DATASET ENTRIES:

Lemma index_tasks_inv ts id t : index_tasks ts !! id = Some t -> t ∈ ts /\ Task.ID t = id.
Proof.
  unfold index_tasks. assert (H : forall m : gmap string Task.ModuleTask, (forall id t, m !! id = Some t -> t ∈ ts /\ Task.ID t = id) ->
    forall l, l ⊆ ts -> foldl (fun byID task => <[Task.ID task := task]> byID) m l !! id = Some t ->
    t ∈ ts /\ Task.ID t = id); [|by apply (H ∅)].
  intros m Hm l. revert m Hm. induction l as [|x l IH]; intros m Hm Hl; cbn; [apply Hm|].
  apply IH; [|set_solver]. intros id' t' [[<- <-]|[_ H]]%lookup_insert_Some; [|by apply Hm].
  split; [set_solver|done].
Qed.

Lemma index_tasks_some ts t : t ∈ ts -> index_tasks ts !! Task.ID t <> None.
Proof.
  unfold index_tasks. generalize (∅ : gmap string Task.ModuleTask).
  assert (Hkeep : forall l (m : gmap string Task.ModuleTask) id, m !! id <> None ->
    foldl (fun byID task => <[Task.ID task := task]> byID) m l !! id <> None).
  { induction l as [|x l IH]; intros m id H; cbn; [done|]. apply IH. rewrite lookup_insert_None. tauto. }
  induction ts as [|x ts IH]; intros m; [by intros ?%not_elem_of_nil|].
  intros [->|Hin]%elem_of_cons; cbn; [apply Hkeep; by rewrite lookup_insert_eq|by apply IH].
Qed.

Lemma readyAuditedDependents_spec request audited at_ d K :
  Task.State audited <> TaskDefined ->
  collects J K (tr_TenantID request) (tr_ProjectID request)
    (readyAuditedDependents jcs_Transform sha256_Sum256 s request audited at_ d).
Proof.
  intros Hd. unfold readyAuditedDependents. destruct (Nat.eqb _ _); [apply collects_none|].
  unfold collects. spec_step. apply Tasks_spec. intros K1 ts HK Hts.
  eapply spec_mono; [|apply ready_dependents_spec].
  - cbn. intros K2 w [HK2 Hw]. split; [by etransitivity|done].
  - intros id t [[_ <-]|[_ H]]%lookup_insert_Some Ht; [done|].
    apply index_tasks_inv in H as [Hin <-]. by apply Hts.
Qed.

EXERCISE DETAILS: Look through the material above for the string "ModuleTask" and copy each line that has it.

ANSWER FOR THIS EXERCISE:
  unfold index_tasks. assert (H : forall m : gmap string Task.ModuleTask, (forall id t, m !! id = Some t -> t ∈ ts /\ Task.ID t = id) ->
  unfold index_tasks. generalize (∅ : gmap string Task.ModuleTask).
  assert (Hkeep : forall l (m : gmap string Task.ModuleTask) id, m !! id <> None ->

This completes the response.